Медведица и медвежонок подошли к ручью — это все я узнал по следам, чуть выждав и чуть отпустив вперед напуганное медвежье семейство. У ручья медведица остановилась и осторожно вошла в воду. Наверное, медвежонок был еще слишком мал, чтобы самостоятельно преодолеть водную преграду, и матери пришлось переносить его через ручей, ухватив зубами за шиворот — следы медвежонка оборвались на берегу ручья, не спустились к воде и появились на другой стороне тоже не у самой воды.
Перебравшись через ручей, медведица быстро пошла к лесу, малыш несся впереди матери, и я то и дело видел, как следы медвежонка накрывала лапа медведицы.
Семейство направилось к Могову болоту, на север, где в прошлом году я не встретил ни разу медвежьих следов. Неужели эти звери обоснуются там и мне представится тогда случай познакомиться с еще одним хозяйством тайного Медвежьего Государства?
Уже в деревне у самого своего дома, чуть ли не рядом с крыльцом, встретил я следы еще одного медведя. Медведь пришел в деревню оттуда, где в прошлом году обитал доверчивый и сговорчивый зверь, которому я сразу дал имя Мой Мишка.
Зверь обошел пустую деревню по задам, ничего интересного для себя там не нашел, прошел степенным шагом по улице под окнами домов, разгреб кучу рыбных отбросов, оставленных по весне Василием, и отправился обратно в ту же сторону, откуда явился. Я разбирал медвежьи следы, оставшиеся в деревне, сравнивал их со следами знакомых мне по прошлому году медведей и совсем точно мог сказать, что на разведку в деревню приходил именно Мой Мишка.
Значит, ты жив, Мой Мишка. Значит, благополучно перезимовал, дождался весны и не забыл свои прежние владения.
Ночью я сушил у печки одежду. В доме было сыро и пахло после зимы мышами и какой-то прелью.
Я долго топил печь, пил чай, слушал за окном бульканье и чуфыканье тетеревов, что расположились широким весенним током прямо напротив моего дома, вспоминал всю сегодняшнюю дорогу по лесу и разгадывал новые загадки моих соседей по тайге, моих старых знакомых — бурых медведей.

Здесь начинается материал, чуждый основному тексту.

(* ===== verification/CostsFacts.v ===== *)
(** * The tariff computes its rational specification

    [tariff] is what the schedule means, in exact rational arithmetic; [quote] and
    [quote_total] refine it: when they return, the charges are the specification's,
    and they fail only for an instant outside the schedule, a notional that is not
    positive, a sell without an entry basis, or an inexact decimal result. *)
From S2P Require Import Prelude Decimal DecimalFacts Text Dataset MoneyFacts Costs.

Lemma EXACT_ok : context_ok EXACT.
Proof. by apply mk_context_ok. Qed.

(** ** The specification *)

Definition tariff_brokerage (s : IntradayCostSchedule) (n : Q) : Q :=
  Qmin (dval (brokerage_cap s)) (n * dval (brokerage_rate s)).
Definition tariff_stt (s : IntradayCostSchedule) (side : Side) (n basis : Q) : Q :=
  match side with BUY => 0 | SELL => (n + basis) / 2 * dval (stt_rate s) end.
Definition tariff_services (s : IntradayCostSchedule) (n : Q) : Q :=
  tariff_brokerage s n + n * (dval (exchange_rate s) + dval (ipft_rate s) + dval (sebi_rate s)).
Definition tariff_stamp (s : IntradayCostSchedule) (side : Side) (n : Q) : Q :=
  match side with BUY => n * dval (stamp_rate s) | SELL => 0 end.
(** Levies on the services, tax on top of them, transaction tax and stamp duty. *)
Definition tariff (s : IntradayCostSchedule) (side : Side) (n basis : Q) : Q :=
  tariff_services s n * (1 + dval (gst_rate s)) + tariff_stt s side n basis + tariff_stamp s side n.

Record charges_spec (s : IntradayCostSchedule) (side : Side) (n basis : Q) (c : Charges) : Prop := {
  cq_brokerage : dval (brokerage c) == tariff_brokerage s n;
  cq_stt : dval (stt c) == tariff_stt s side n basis;
  cq_exchange : dval (exchange c) == n * dval (exchange_rate s);
  cq_ipft : dval (ipft c) == n * dval (ipft_rate s);
  cq_sebi : dval (sebi c) == n * dval (sebi_rate s);
  cq_gst : dval (gst c) == tariff_services s n * dval (gst_rate s);
  cq_stamp : dval (stamp c) == tariff_stamp s side n
}.

(** What a validated schedule guarantees. *)
Record rates_ok (s : IntradayCostSchedule) : Prop := {
  ro_rates : Forall (fun r => 0 <= dval r <= 1)%Q (schedule_rates s);
  ro_cap : (0 <= dval (brokerage_cap s))%Q
}.

Definition basis_of (entry_notional : option dec) : Q := dval (default d0 entry_notional).

(** ** [quote] *)

Section quote.
Context (s : IntradayCostSchedule) (side : Side) (notional : dec) (at_ : Z)
  (entry_notional : option dec).
Context (E : exn -> Prop) (HE : forall e, decimal_error e -> E e).
Notation n := (dval notional).
Notation basis := (basis_of entry_notional).

Lemma wp_quote_stt :
  wp E (quote_stt s side notional entry_notional) (fun r => dval r == tariff_stt s side n basis).
Proof.
  unfold quote_stt, tariff_stt. destruct side; [by cbn|].
  eapply wp_bind; [apply (wp_dadd E HE EXACT EXACT_ok eq_refl)|]. intros both _ Hb. cbn beta in Hb.
  eapply wp_bind; [apply (wp_ddiv E HE EXACT EXACT_ok eq_refl)|]. intros avg _ Ha. cbn beta in Ha.
  eapply wp_mono; [apply (wp_dmul E HE EXACT EXACT_ok eq_refl)|]. intros r _ ->.
  rewrite Ha, Hb, dval_Z. reflexivity.
Qed.

Lemma wp_quote :
  (forall e, check_date s (cost_date s at_) = Err e -> E e) ->
  (dleb notional d0 = true -> E (ValueError "INVALID_NOTIONAL")) ->
  (entry_basis_missing side entry_notional = true -> E (ValueError "ENTRY_BASIS_REQUIRED")) ->
  wp E (quote s side notional at_ entry_notional) (charges_spec s side n basis).
Proof.
  intros H1 H2 H3. unfold quote.
  eapply wp_bind with (R := fun _ => True); [destruct (check_date _ _); cbn; auto|]. intros [] _ _.
  apply wp_reject; [done|]. intros _. apply wp_reject; [done|]. intros _.
  eapply wp_bind; [apply (wp_dmul E HE EXACT EXACT_ok eq_refl)|]. intros br _ Hbr. cbn beta in Hbr.
  eapply wp_bind; [apply (wp_dmul E HE EXACT EXACT_ok eq_refl)|]. intros ex _ Hex. cbn beta in Hex.
  eapply wp_bind; [apply (wp_dmul E HE EXACT EXACT_ok eq_refl)|]. intros ip _ Hip. cbn beta in Hip.
  eapply wp_bind; [apply (wp_dmul E HE EXACT EXACT_ok eq_refl)|]. intros se _ Hse. cbn beta in Hse.
  eapply wp_bind; [apply wp_quote_stt|]. intros st _ Hst. cbn beta in Hst.
  eapply wp_bind; [apply (wp_dadd E HE EXACT EXACT_ok eq_refl)|]. intros s1 _ Hs1. cbn beta in Hs1.
  eapply wp_bind; [apply (wp_dadd E HE EXACT EXACT_ok eq_refl)|]. intros s2 _ Hs2. cbn beta in Hs2.
  eapply wp_bind; [apply (wp_dadd E HE EXACT EXACT_ok eq_refl)|]. intros s3 _ Hs3. cbn beta in Hs3.
  eapply wp_bind; [apply (wp_dmul E HE EXACT EXACT_ok eq_refl)|]. intros gs _ Hgs. cbn beta in Hgs.
  eapply wp_bind with (R := fun r => dval r == tariff_stamp s side n).
  { unfold tariff_stamp. destruct side; [apply (wp_dmul E HE EXACT EXACT_ok eq_refl)|by cbn]. }
  intros sp _ Hsp. apply wp_Ok.
  assert (Hb : dval (dmin (brokerage_cap s) br) == tariff_brokerage s n).
  { rewrite dmin_val, Hbr. reflexivity. }
  split; cbn [brokerage stt exchange ipft sebi gst stamp]; try done.
  unfold tariff_services. rewrite Hgs, Hs3, Hs2, Hs1, Hb, Hex, Hip, Hse. ring.
Qed.

Lemma charges_total_spec c : charges_spec s side n basis c ->
  wp E (charges_total c) (fun r => dval r == tariff s side n basis).
Proof.
  intros [H1 H2 H3 H4 H5 H6 H7]. eapply wp_mono; [apply (wp_dsum E HE EXACT EXACT_ok eq_refl)|].
  intros r _ ->. cbn [fmap list_fmap foldr]. unfold tariff.
  rewrite H1, H2, H3, H4, H5, H6, H7. unfold tariff_services. ring.
Qed.

Lemma wp_quote_total :
  (forall e, check_date s (cost_date s at_) = Err e -> E e) ->
  (dleb notional d0 = true -> E (ValueError "INVALID_NOTIONAL")) ->
  (entry_basis_missing side entry_notional = true -> E (ValueError "ENTRY_BASIS_REQUIRED")) ->
  wp E (quote_total s side notional at_ entry_notional) (fun r => dval r == tariff s side n basis).
Proof.
  intros. eapply wp_bind; [by apply wp_quote|]. intros c _ Hc. by apply charges_total_spec.
Qed.
End quote.

(** ** Bounds of the specification *)

Section bounds.
Context (s : IntradayCostSchedule) (Hs : rates_ok s).

Lemma rates_nonneg : (0 <= dval (brokerage_rate s) /\ 0 <= dval (stt_rate s) /\
  0 <= dval (exchange_rate s) /\ 0 <= dval (ipft_rate s) /\ 0 <= dval (sebi_rate s) /\
  0 <= dval (gst_rate s) /\ 0 <= dval (stamp_rate s))%Q.
Proof.
  destruct Hs as [H _]. unfold schedule_rates in H. rewrite !Forall_cons in H. intuition.
Qed.

Lemma tariff_brokerage_bounds n : (0 <= n)%Q ->
  (0 <= tariff_brokerage s n <= dval (brokerage_cap s))%Q.
Proof.
  intros Hn. unfold tariff_brokerage. pose proof rates_nonneg. split; [|apply Q.le_min_l].
  apply Q.min_glb; [apply Hs|nra].
Qed.
Lemma tariff_brokerage_mono a b : (a <= b)%Q -> (tariff_brokerage s a <= tariff_brokerage s b)%Q.
Proof.
  intros H. unfold tariff_brokerage. pose proof rates_nonneg. apply Q.min_le_compat_l. nra.
Qed.
Lemma tariff_services_bounds n : (0 <= n)%Q -> (0 <= tariff_services s n)%Q.
Proof.
  intros Hn. pose proof (tariff_brokerage_bounds n Hn). pose proof rates_nonneg.
  unfold tariff_services. nra.
Qed.
Lemma tariff_services_mono a b : (a <= b)%Q -> (tariff_services s a <= tariff_services s b)%Q.
Proof.
  intros H. unfold tariff_services. pose proof (tariff_brokerage_mono a b H).
  pose proof rates_nonneg. nra.
Qed.

Lemma tariff_nonneg side n basis : (0 <= n)%Q -> (0 <= basis)%Q -> (0 <= tariff s side n basis)%Q.
Proof.
  intros Hn Hb. pose proof (tariff_services_bounds n Hn). pose proof rates_nonneg as Hr.
  unfold tariff, tariff_stt, tariff_stamp.
  destruct side.
  - nra.
  - assert (0 <= (n + basis) / 2)%Q by (apply Qle_shift_div_l; lra). nra.
Qed.

Lemma tariff_mono side a b x y : (a <= b)%Q -> (x <= y)%Q -> (0 <= a)%Q ->
  (tariff s side a x <= tariff s side b y)%Q.
Proof.
  intros H1 H2 H3. pose proof (tariff_services_mono a b H1). pose proof rates_nonneg as Hr.
  unfold tariff, tariff_stt, tariff_stamp. destruct side.
  - nra.
  - assert ((a + x) / 2 <= (b + y) / 2)%Q by (unfold Qdiv; apply Qmult_le_compat_r; [lra|done]). nra.
Qed.
End bounds.

(** ** The validator establishes [rates_ok] *)

Lemma parse_decimal_nonneg d r : parse_decimal d = Ok r -> (0 <= dval r)%Q.
Proof. intros (H & _ & _ & ->)%parse_decimal_Ok. rewrite canonical_money_val by done. unfold dval. pose proof (p10_pos (dexp d)).
  apply Qmult_le_0_compat; [|by apply Qlt_le_weak]. by rewrite <- (Zle_Qle 0). Qed.

Lemma schedule_validate_rates s r : schedule_validate s = Ok r -> rates_ok r.
Proof.
  unfold schedule_validate. intros E. ok_inv.
  repeat match goal with H : parse_decimal _ = Ok _ |- _ => apply parse_decimal_nonneg in H end.
  unfold schedule_valid in *. ok_inv.
  match goal with H : existsb _ _ = false |- _ => rename H into Hx end.
  split; [|done]. unfold schedule_rates in *. cbn [existsb brokerage_rate stt_rate exchange_rate ipft_rate sebi_rate gst_rate stamp_rate] in *.
  bool_inv. rewrite dval_Z in *. repeat constructor; done.
Qed.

Я пытался представить себе, как выходили медведи из берлог, как, голодные, отправлялись они на поиски пищи, как забывались на это время старые «дома» и прежние незыблемые границы летних хозяйств. Может быть, до сих пор где-то бродят по тайге и Хозяин и Мамаша со своими подросшими медвежатами, разыскивая корм — вероятно, поэтому я и не отыскал их следов на старой лесной дороге. Но скоро медведи должны набраться сил, откормиться — ведь скоро совсем у них начнется гон. Что произойдет в лесу тогда?
Гон
Пожалуй, до конца своих не всегда спокойных дней я буду помнить 30 мая 1966 года. 29 мая я занес в лесную деревушку свой второй рюкзак. По пути в лес я снова не встретил следов Хозяина, не отыскал и следов Мамаши — звери еще не вернулись в свои прежние владения. Ночью я спал плохо, торопился вернуться обратно за последним рюкзаком. Еще только-только взошло солнце, а я уже миновал Черепово и быстро вышагивал к Вологодскому ручью. И там, где в прошлом году бродила знакомая мне семья, потянулись передо мной ходкие следы зверя. След был большой, но узкий, и я мог достаточно точно определить, что впереди меня по дороге, где-то совсем недалеко шла медведица.
Животное вышло на дорогу сразу за Череповым. След на глазах затекал водой, вода была мутная: муть, поднятая медвежьей лапой, еще не успела осесть. Я прибавил шаг и на прямом отрезке дороги увидел зверя. Он, не оглядываясь и не поднимая головы от дороги, ходко шел впереди меня. Я мог бы его догнать. У меня на плече было ружье. Ружье мешало перепрыгивать через лужи, и я снял его с плеча и взял в руку.
Что заставило меня прибавить шаг? Не знаю... Помню только, что в каком-то тревожном тумане, на ходу, будто по привычке, я открыл патронташ и опустил в патронник ружья тяжелые пулевые патроны. Нет, я не собирался стрелять — меня вел вперед лишь интерес. И даже ружье, скинутое с плеча и подхваченное правой рукой, было не для охоты: нести ружье в руке было удобнее, висевшее на плече ружье мешало быстро идти.